C’est peut-être une souffrance pour moi que les gens croient que j’ai des recettes et que je suis sorti de la souffrance. Alors que, comme on le voit dans le livre, je suis à certains moments en plein dedans : le doute, la peur, la colère... Oui, j’ai peur de l’imposture, d’où la volonté de dire vraiment ce que je suis pour inviter d’autres à être authentiques. Et montrer que l’authenticité n’est pas forcément un danger, mais plutôt une manière d’assumer sa vulnérabilité et d’en faire quelque chose.
En tant que philosophe, forcément, on vous prend souvent pour un maître à penser. Cela provoque-t-il un malaise chez vous ?
Si on croit que je suis mieux que les autres ou que j’ai plus de sérénité, oui. Le philosophe, pour moi, c’est celui qui cherche la sagesse, comme le dit l’étymologie. Si on aspire à la sagesse, c’est qu’on ne l’a, par définition, pas...
Vous définissez les passions par « ce qui est en moi plus fort que moi ». C’est un aveu d’impuissance ?
Absolument. Avant je pensais qu’avec la volonté, on pouvait se sortir de toutes les épreuves de la vie. A bout de volonté et de persévérance, on pouvait atteindre un équilibre, toujours incertain, mais quand même... Dans « Le philosophe nu », je parle de cet acte d’abandon : comme disait Nietzsche, il faut « encore porter en soi du chaos pour accoucher d’une étoile dansante ». J’ai un chaos immense, tonitruant parfois, mais je peux le contenir sans résister et sans me crisper. Je peux m’accepter comme je suis tout en voulant progresser, et sans envoyer tout péter, en m’imposant tel que je suis, et sans être non plus dans la tyrannie du changement.
Vous décidez de céder face aux passions, est-ce à dire que le philosophe que vous êtes ne croit plus au pouvoir de la raison ?
C’est un instrument de vie parmi d’autres, comme la confiance, mais je ne crois plus aux pleins pouvoirs de la raison. Longtemps j’ai cru qu’avec la force de réflexion, on pouvait se délivrer de tout ce qui nous empêche d’être dans la joie. Je croyais qu’il fallait lutter pour déraciner toutes sortes de colères et de peurs en moi, maintenant je commence à comprendre qu’il faut laisser passer la vague.

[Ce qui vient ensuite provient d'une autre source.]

(* ===== verification/Primitives.v ===== *)
(** [mqttbytes-core/src/primitives.rs], [ping.rs] and [qos.rs]: fixed headers, the variable
    byte integer, length-prefixed fields and the scalar readers every packet is built from.

    A function with a [&mut Bytes] or [&mut BytesMut] argument is an [M Bytes Error _] action on
    that buffer; an [Iter<u8>] is passed by value, so its functions are plain. *)

From S2P Require Import Prelude.
From S2P Require Import Utf8.

(** * Data *)

(** [primitives::Error]. *)
Inductive PrimitiveError :=
| PE_PayloadTooLong (actual max : usize)
| PE_BoundaryCrossed (n : usize)
| PE_MalformedPacket
| PE_MalformedRemainingLength
| PE_TopicNotUtf8 (source : Utf8Error)
| PE_InsufficientBytes (n : usize).

Record ParsedFixedHeader := {
  pfh_byte1 : u8;
  pfh_remaining_len_len : usize;
  pfh_remaining_len : usize;
}.

Definition ParsedFixedHeader_frame_length (h : ParsedFixedHeader) : usize :=
  1 + pfh_remaining_len_len h + pfh_remaining_len h.

(** [qos.rs]. *)
Inductive QoS := AtMostOnce | AtLeastOnce | ExactlyOnce.

#[global] Instance QoS_eq_dec : EqDecision QoS.
Proof. solve_decision. Defined.

(** [qos as u8]. *)
Definition QoS_as_u8 (q : QoS) : u8 :=
  match q with AtMostOnce => 0 | AtLeastOnce => 1 | ExactlyOnce => 2 end.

Vous parlez, dans ce livre, de ce désir de normalité qui vous hante et vous tourmente. La philosophie ne vous a pas aidé ?
Elle m’a aidé peut-être en me donnant un but, la sagesse. La sagesse, c’est de pouvoir vivre les hauts et les bas de l’existence. La philosophie m’a aussi converti à l’intériorité, c’est-à-dire à ne pas chercher au dehors de soi un bonheur ou notre bien-être, mais de revenir à soi. C’est l’adage socratique : « Connais-toi toi-même ». Je dois explorer tout ce qui me constitue, et précisément mes passions, mes forces, mes fragilités et mes blessures.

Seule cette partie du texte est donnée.